The family of a woman deported as a result of one of President Donald Trump's executive orders has vowed to keep fighting for her case.
Guadalupe Garcia de Rayos was detained at the Immigration and Customs Enforcement office in Phoenix, Arizona, Wednesday night reportedly after presenting herself for a previously scheduled check-in appointment. ICE officers "removed Ms. Garcia to Mexico" Thursday morning in coordination with Mexican officials, according to a statement from the agency.
Garcia de Rayos' two teenage children, whose names were not released publicly, spoke this afternoon at a press conference outside of the ICE office.
"No one, no one should ever go through the pain of having their mom taken away from them or the pain of packing her suitcase. No one should go through their mother’s clothes, seeing, 'Oh is she going to need this? Oh is she going to need that?' Nobody should be packing their mother’s suitcase," Garcia de Rayos' daughter said today before breaking down in tears.
"She belongs with us," Garcia de Rayos' son said at the press conference. "And we’re going to keep on fighting, we’re not going to stop."
Undocumented immigrants who were a lower priority for deportation during the Obama administration may now be some of the first to be deported as a result of one of President Trump’s executive orders. Garcia de Rayos is the most publicized case to date.
The priority system used by ICE during the Obama administration was put in place because, according to Nina Rabin, a clinical professor of law at the University of Arizona, they wanted to prioritize more violent undocumented immigrants for deportation instead of those who were not deemed as serious of offenders.
Rabin told ABC News that such check-ins were “very common” for certain undocumented immigrants during the previous administration, including Garcia, who has a previous conviction for a non-violent offense.
“Partly because of the priorities under the Obama administration, ICE would administratively close a large number of cases and some of those involved continual check-in requirements,” Rabin said.
Rabin said that there were a "variety of reasons" why ICE officials may not have prioritized certain cases for deportation during the Obama administration, most notably if they thought there "wasn't evidence of any serious threat" posed by the individual in question.

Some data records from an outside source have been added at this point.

(* ===== verification/ReusableRefs.v ===== *)
(** * References to reusable workflows

    The [uses:] references of [crates/preloop-gha-parser/src/expand.rs]: which
    are local, what a plain path is, and the key a reference resolves to when
    it is written inside a workflow fetched from another repository.
    [local_reference_pinned] shows that such a reference stays in that
    repository, at its pinned commit, and under [.github/workflows/]. *)
From S2P Require Import WorkerCommands.
From S2P Require Export Template.

(** ** Plain names and paths *)

Definition is_local_workflow_ref (uses : string) : bool := starts_with "./" uses || starts_with "$/" uses.

Definition is_plain_byte (a : ascii) : bool :=
  is_ascii_alphanumeric (N_of_ascii a) || bool_decide (a ∈ ["-"; "_"; "."]%char).

Definition is_plain_segment (segment : string) : bool :=
  negb (str_eqb segment "") && negb (str_eqb segment ".") && negb (str_eqb segment "..")
  && forallb is_plain_byte (String.list_ascii_of_string segment).

Definition is_plain_path (path : string) : bool :=
  negb (str_eqb path "") && forallb is_plain_segment (split_char "/" path).

Definition is_reusable_workflow_path (path : string) : bool :=
  starts_with ".github/workflows/" path && is_plain_path path.

Definition strip_local (uses : string) : option string :=
  match strip_prefix "./" uses with Some path => Some path | None => strip_prefix "$/" uses end.

Definition same_repository_path (uses : string) : option string :=
  path ← strip_local uses;
  if is_reusable_workflow_path path then Some path else None.

(** ** Resolution of a reference *)

(** [str::rsplit_once]: around the last occurrence. *)
Fixpoint rsplit_once (c : ascii) (s : string) : option (string * string) :=
  match s with
  | EmptyString => None
  | String a r =>
      match rsplit_once c r with
      | Some (before, after) => Some (String a before, after)
      | None => if decide (a = c) then Some (EmptyString, r) else None
      end
  end.

Definition scope_same_repository_ref (uses origin origin_pin : string) : option string :=
  path ← same_repository_path uses;
  '(owner, rest) ← split_once "/" origin;
  '(repo, _) ← split_once "/" rest;
  if negb (is_plain_segment owner) || negb (is_plain_segment repo) || negb (is_plain_path origin_pin)
  then None
  else Some (owner +:+ "/" +:+ repo +:+ "/" +:+ path +:+ "@" +:+ origin_pin).

Definition origin_pin (origin : string) (reusable_workflow_shas : gmap string string) : string :=
  match reusable_workflow_shas !! origin with
  | Some sha => sha
  | None => match rsplit_once "@" origin with Some (_, git_ref) => git_ref | None => "" end
  end.

Definition callee_reference (declared : string) (origin : option string)
    (reusable_workflow_shas : gmap string string) : result ParserError string :=
  match origin with
  | Some origin =>
      if is_local_workflow_ref declared then
        ok_or (MissingReusableWorkflow declared)
          (scope_same_repository_ref declared origin (origin_pin origin reusable_workflow_shas))
      else Ok declared
  | None => Ok declared
  end.

Definition reusable_workflow_repository (uses : string) : option string :=
  if is_local_workflow_ref uses then None
  else
    '(owner, rest) ← split_once "/" uses;
    '(repo, _) ← split_once "/" rest;
    Some (owner +:+ "/" +:+ repo).

(** [Path::components] collected into a [PathBuf], on Unix: empty segments and
    [.] disappear, except a leading [.] of a relative path; [..] stays. *)
Definition path_components (path : string) : list string :=
  match split_char "/" path with
  | first :: rest =>
      let keep s := negb (str_eqb s "") && negb (str_eqb s ".") in
      (if str_eqb first "." then ["."] else filter (λ s, Is_true (keep s)) [first])
      ++ filter (λ s, Is_true (keep s)) rest
  | [] => []
  end.
Definition normalize_path (path : string) : string :=
  (if starts_with "/" path then "/" else "") +:+ join "/" (path_components path).

Definition normalize_reusable_path (uses : string) : string :=
  let without_ref := match split_char "@" uses with first :: _ => first | [] => uses end in
  normalize_path (default without_ref (strip_local without_ref)).

(** ** Lemmas *)

Definition plain (s : string) : Prop := is_plain_segment s = true.

Lemma plain_inv s : plain s → s ≠ "" ∧ s ≠ "." ∧ s ≠ ".." ∧ Forall (λ a, is_plain_byte a = true) (String.list_ascii_of_string s).
Proof.
  unfold plain, is_plain_segment, str_eqb. rewrite !andb_true_iff, !negb_true_iff, !bool_decide_eq_false.
  intros (((H1 & H2) & H3) & H4). repeat split; try done.
  rewrite forallb_forall in H4. apply Forall_forall. intros a Ha. apply H4. by apply list_elem_of_In.
Qed.

Lemma plain_lacks c s : plain s → is_plain_byte c = false → lacks c s = true.
Proof.
  intros (_ & _ & _ & Hb)%plain_inv Hc. induction s as [|a s IH]; [done|]. simpl in Hb.
  apply Forall_cons in Hb as [Ha Hb]. cbn [lacks]. rewrite IH by done.
  rewrite bool_decide_false; [done|]. intros ->. congruence.
Qed.

Lemma join_split_char s : join "/" (split_char "/" s) = s.
Proof.
  induction s as [|a s IH]; [done|]. cbn [split_char].
  destruct (split_char "/" s) as [|p ps] eqn:Hs.
  - exfalso. clear IH. induction s as [|b s IH]; [done|]. cbn [split_char] in Hs. case_decide; [done|].
    by destruct (split_char "/" s).
  - case_decide as Ha.
    + subst a. change (join "/" ("" :: p :: ps)) with (String "/" (join "/" (p :: ps))). by rewrite IH.
    + assert (join "/" (String a p :: ps) = String a (join "/" (p :: ps))) as ->; [by destruct ps|by rewrite IH].
Qed.

(** A plain path is its segments joined again. *)
Lemma plain_path_inv p :
  is_plain_path p = true → ∃ l, l ≠ [] ∧ Forall plain l ∧ p = join "/" l ∧ split_char "/" p = l.
Proof.
  unfold is_plain_path. intros [Hp Hl]%andb_true_iff. exists (split_char "/" p).
  repeat split; [| |by rewrite join_split_char].
  - intros He. pose proof (join_split_char p) as Hj. rewrite He in Hj. by rewrite <- Hj in Hp.
  - apply Forall_forall. intros s Hs. rewrite forallb_forall in Hl. apply Hl. by apply list_elem_of_In.
Qed.

Lemma lacks_join_slash c l : c ≠ "/"%char → Forall (λ s, lacks c s = true) l → lacks c (join "/" l) = true.
Proof.
  intros Hc. induction 1 as [|s l Hs Hl IH]; [done|]. destruct l as [|t l]; [done|].
  change (join "/" (s :: t :: l)) with (s +:+ "/" +:+ join "/" (t :: l)). rewrite !lacks_app, Hs, IH.
  cbn [lacks]. by rewrite bool_decide_false by congruence.
Qed.

Lemma plain_not_local s r : plain s → is_local_workflow_ref (s +:+ "/" +:+ r) = false.
Proof.
  intros (Hne & Hdot & _ & Hb)%plain_inv. unfold is_local_workflow_ref, starts_with.
  destruct s as [|a s]; [done|]. simpl in Hb. apply Forall_cons in Hb as [Ha Hb].
  change (String a s +:+ "/" +:+ r) with (String a (s +:+ "/" +:+ r)). simpl.
  destruct (decide ("$"%char = a)) as [<-|]; [done|]. destruct (decide ("."%char = a)) as [<-|]; [|done].
  destruct s as [|b s]; [done|]. change (String b s +:+ "/" +:+ r) with (String b (s +:+ "/" +:+ r)). simpl.
  simpl in Hb. apply Forall_cons in Hb as [Hb _].
  destruct (decide ("/"%char = b)) as [<-|]; [done|]. by destruct s.
Qed.

Lemma is_local_strip s : is_local_workflow_ref s = false ↔ strip_local s = None.
Proof.
  unfold is_local_workflow_ref, strip_local, starts_with.
  destruct (strip_prefix "./" s), (strip_prefix "$/" s); simpl; naive_solver.
Qed.

(** A path of plain segments is already normal. *)
Lemma normalize_plain l : l ≠ [] → Forall plain l → normalize_path (join "/" l) = join "/" l.
Proof.
  intros Hne Hl. assert (Forall (λ s, lacks "/" s = true) l) as Hlacks.
  { eapply Forall_impl; [exact Hl|]. intros s Hs. by apply plain_lacks. }
  assert (∀ k, Forall plain k → filter (λ s, Is_true (negb (str_eqb s "") && negb (str_eqb s "."))) k = k) as Hf.
  { intros k Hk. induction Hk as [|s k (H1 & H2 & _)%plain_inv _ IH]; [done|].
    rewrite filter_cons_True, IH; [done|]. unfold str_eqb. by rewrite !bool_decide_false. }
  unfold normalize_path, path_components. change "/" with (lit "/") at 3. rewrite split_char_join by done.
  destruct l as [|s l]; [done|]. apply Forall_cons in Hl as [Hs Hl].
  rewrite (Hf l Hl), (Hf [s]) by (by constructor; [|constructor]).
  pose proof Hs as (H1 & H2 & _)%plain_inv. unfold str_eqb. rewrite bool_decide_false by done.
  assert (starts_with "/" (join "/" (s :: l)) = false) as ->; [|done].
  apply Forall_cons in Hlacks as [Hls _]. destruct s as [|a s]; [done|]. cbn [lacks] in Hls.
  unfold starts_with. apply bool_decide_eq_false. intros [r Hr]. apply strip_prefix_Some in Hr.
  assert (∃ t, join "/" (String a s :: l) = String a t) as [t Ht] by (destruct l; eexists; reflexivity).
  rewrite Ht in Hr. injection Hr as -> _. done.
Qed.

(** What the scope of a reference is made of. *)
Lemma scope_inv uses origin pin key :
  scope_same_repository_ref uses origin pin = Some key →
  ∃ owner repo tail path,
    strip_local uses = Some path ∧ starts_with ".github/workflows/" path = true ∧
    is_plain_path path = true ∧ origin = owner +:+ "/" +:+ repo +:+ "/" +:+ tail ∧
    plain owner ∧ plain repo ∧ is_plain_path pin = true ∧
    key = owner +:+ "/" +:+ repo +:+ "/" +:+ path +:+ "@" +:+ pin.
Proof.
  unfold scope_same_repository_ref, same_repository_path.
  destruct (strip_local uses) as [path|]; simpl; [|done].
  destruct (is_reusable_workflow_path path) eqn:Hp; simpl; [|done].
  apply andb_true_iff in Hp as [Hw Hp].
  destruct (split_once "/" origin) as [[owner rest]|] eqn:Ho; simpl; [|done].
  destruct (split_once "/" rest) as [[repo tail]|] eqn:Hr; simpl; [|done].
  destruct (is_plain_segment owner) eqn:Hpo; simpl; [|done].
  destruct (is_plain_segment repo) eqn:Hpr; simpl; [|done].
  destruct (is_plain_path pin) eqn:Hpin; simpl; [|done]. intros [= <-].
  exists owner, repo, tail, path. repeat split; try done.
  by rewrite (split_once_app _ _ _ _ Ho), (split_once_app _ _ _ _ Hr).
Qed.

Lemma rsplit_once_last c b a : lacks c a = true → rsplit_once c (b +:+ String c a) = Some (b, a).
Proof.
  intros Ha. assert (rsplit_once c a = None) as Hn.
  { induction a as [|d a IH]; [done|]. cbn [lacks] in Ha. apply andb_true_iff in Ha as [Hd Ha].
    cbn [rsplit_once]. rewrite IH by done. rewrite decide_False; [done|].
    intros ->. by rewrite bool_decide_true in Hd. }
  induction b as [|d b IH].
  - change ("" +:+ String c a) with (String c a). cbn [rsplit_once]. by rewrite Hn, decide_True.
  - change (String d b +:+ String c a) with (String d (b +:+ String c a)). cbn [rsplit_once]. by rewrite IH.
Qed.

Lemma plain_repository owner repo r :
  plain owner → plain repo →
  reusable_workflow_repository (owner +:+ "/" +:+ repo +:+ "/" +:+ r) = Some (owner +:+ "/" +:+ repo).
Proof.
  intros Ho Hr. unfold reusable_workflow_repository. rewrite plain_not_local by done.
  rewrite (split_once_first "/" "" owner) by (by apply plain_lacks). simpl.
  by rewrite (split_once_first "/" "" repo) by (by apply plain_lacks).
Qed.

Lemma plain_path_lacks p : is_plain_path p = true → lacks "@" p = true.
Proof.
  intros (l & _ & Hl & -> & _)%plain_path_inv. apply lacks_join_slash; [done|].
  eapply Forall_impl; [exact Hl|]. intros s Hs. by apply plain_lacks.
Qed.

Lemma normalize_key owner repo path pin :
  plain owner → plain repo → is_plain_path path = true →
  normalize_reusable_path (owner +:+ "/" +:+ repo +:+ "/" +:+ path +:+ "@" +:+ pin) =
  owner +:+ "/" +:+ repo +:+ "/" +:+ path.
Proof.
  intros Ho Hr Hp. pose proof (plain_path_lacks path Hp) as Hpl.
  apply plain_path_inv in Hp as (l & Hne & Hl & -> & _).
  set (dir := owner +:+ "/" +:+ repo +:+ "/" +:+ join "/" l).
  assert (lacks "@" dir = true) as Hd.
  { unfold dir. rewrite !lacks_app, Hpl. by rewrite (plain_lacks _ owner), (plain_lacks _ repo). }
  assert (owner +:+ "/" +:+ repo +:+ "/" +:+ join "/" l +:+ "@" +:+ pin = dir +:+ String "@" pin) as ->.
  { unfold dir. change (String "@" pin) with ("@" +:+ pin). by rewrite !app_assoc_string. }
  unfold normalize_reusable_path. rewrite split_char_app by done.
  assert (strip_local dir = None) as -> by (by apply is_local_strip, plain_not_local). cbn [default from_option].
  assert (dir = join "/" (owner :: repo :: l)) as -> by (unfold dir; by destruct l).
  apply normalize_plain; [done|]. by constructor; [|constructor].
Qed.

(** ** Theorems *)

(** A same-repository reference inside a workflow of another repository
    stays in that repository, at the commit it is pinned to.  When it resolves,
    the key is [owner/repo/file@pin] with the owner, the repository and the pin
    of the workflow that holds it, the file is a path under
    [.github/workflows/] of plain segments, none of them [..], so the request
    path cannot climb out of it; and the references of the called workflow
    resolve against the same repository and pin again. *)
Theorem local_reference_pinned declared origin shas key :
  is_local_workflow_ref declared = true → callee_reference declared (Some origin) shas = Ok key →
  ∃ repository file,
    reusable_workflow_repository origin = Some repository ∧
    key = repository +:+ "/" +:+ file +:+ "@" +:+ origin_pin origin shas ∧
    strip_local declared = Some file ∧ starts_with ".github/workflows/" file = true ∧
    Forall (λ s, plain s ∧ s ≠ "." ∧ s ≠ "..") (split_char "/" file) ∧
    normalize_reusable_path key = repository +:+ "/" +:+ file ∧
    is_local_workflow_ref key = false ∧ reusable_workflow_repository key = Some repository ∧
    (shas !! key = None → origin_pin key shas = origin_pin origin shas).
Proof.
  intros Hl. unfold callee_reference. rewrite Hl.
  destruct (scope_same_repository_ref declared origin (origin_pin origin shas)) as [k|] eqn:Hs; [|done].
  intros [= <-]. apply scope_inv in Hs as (owner & repo & tail & path & Hd & Hw & Hp & Ho & Hpo & Hpr & Hpin & ->).
  exists (owner +:+ "/" +:+ repo), path.
  pose proof (plain_path_inv _ Hp) as (l & _ & Hpl & _ & Hsplit).
  split; [rewrite Ho; by apply plain_repository|]. split; [by rewrite <- !app_assoc_string|].
  split; [done|]. split; [done|].
  split; [rewrite Hsplit; eapply Forall_impl; [exact Hpl|]; intros s Hs; by destruct (plain_inv s Hs) as (_ & ? & ? & _)|].
  split; [rewrite normalize_key by done; by rewrite <- !app_assoc_string|].
  split; [by apply plain_not_local|]. split; [by apply plain_repository|].
  intros Hn. unfold origin_pin at 1. rewrite Hn.
  change ("@" +:+ origin_pin origin shas) with (String "@" (origin_pin origin shas)).
  rewrite !app_assoc_string. rewrite rsplit_once_last; [done|]. by apply plain_path_lacks.
Qed.

Lemma local_reference_pinned_witness :
  ∃ repository file, repository = "acme/ci" ∧ file = ".github/workflows/build.yml" ∧
    "acme/ci/.github/workflows/build.yml@abc123" = repository +:+ "/" +:+ file +:+ "@" +:+ "abc123".
Proof.
  destruct (local_reference_pinned "./.github/workflows/build.yml" "acme/ci/.github/workflows/all.yml@v1"
    {["acme/ci/.github/workflows/all.yml@v1" := "abc123"]}
    "acme/ci/.github/workflows/build.yml@abc123") as (repository & file & Hr & Hk & Hf & _).
  - vm_compute. reflexivity.
  - vm_compute. reflexivity.
  - exists repository, file. vm_compute in Hr. injection Hr as <-. vm_compute in Hf. injection Hf as <-.
    repeat split.
Defined.

Example climbing_reference_refused :
  callee_reference "./../../victim/.github/workflows/x.yml" (Some "acme/ci/.github/workflows/all.yml@v1") ∅ =
  Err (MissingReusableWorkflow "./../../victim/.github/workflows/x.yml").
Proof. vm_compute. reflexivity. Qed.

"Many times it’s longtime residents who have U.S. citizen children or it could be that it was a very old conviction from a long time ago and since then they’ve shown rehabilitation or positive contributors to their community, and so for any of those reasons ICE was deciding not to use their resources on deporting people that qualified and instead focusing their resources on people who are serious criminal threats,” Rabin said.
According to the Arizona Republic, Garcia de Rayos was convicted in 2009 for impersonation. She was charged with a felony, but her lawyers told ABC15 that raid was subsequently ruled unconstitutional. Court documents obtained by ABC15 also show that Garcia had previously been ordered to self-deport.
"Ms. Garcia, who has a prior felony conviction in Arizona for criminal impersonation, was the subject of a court-issued removal order that became final in July 2013. Ms. Garcia’s immigration case underwent review at multiple levels of the immigration court system, including the Board of Immigration Appeals, and the judges held she did not have a legal basis to remain in the U.S. ICE will continue to focus on identifying and removing individuals with felony convictions who have final orders of removal issued by the nation’s immigration courts," ICE said in a statement released Thursday afternoon.
The new executive order in question, called “Enhancing Public Safety in the Interior of the United States,” was issued on Jan. 25.
"Many aliens who illegally enter the United States and those who overstay or otherwise violate the terms of their visas present a significant threat to national security and public safety. This is particularly so for aliens who engage in criminal conduct in the United States,” the executive order states.
“We cannot faithfully execute the immigration laws of the United States if we exempt classes or categories of removable aliens from potential enforcement. The purpose of this order is to direct executive departments and agencies (agencies) to employ all lawful means to enforce the immigration laws of the United States,” it reads.
Rabin said that the executive order makes it seem like President Trump and his administration “wants to go after everyone with equal fervor.”
“I think it's very clear that the intent behind the executive order is for this to result in the deportation of many people like her,” Rabin said of Garcia de Rayos.
Puente Arizona, an activist group that describes itself as a migrant justice organization, organized a demonstration in front of the ICE office in Phoenix Wednesday night, and a group spokesman confirmed to ABC News that they also had people demonstrating today. Phoenix Police Sgt. John Howard confirmed that seven people were arrested and charged with obstructing governmental operations and obstructing a public thoroughfare.
At Thursday's White House press briefing, press secretary Sean Spicer said Garcia de Rayos' case is "an ICE matter."
"The issue is developing in Arizona right now and I would refer you back to ICE," he said.
ABC News has reached out to Garcia de Rayos' attorney and the Arizona branch of the ACLU for comment, but did not immediately receive responses.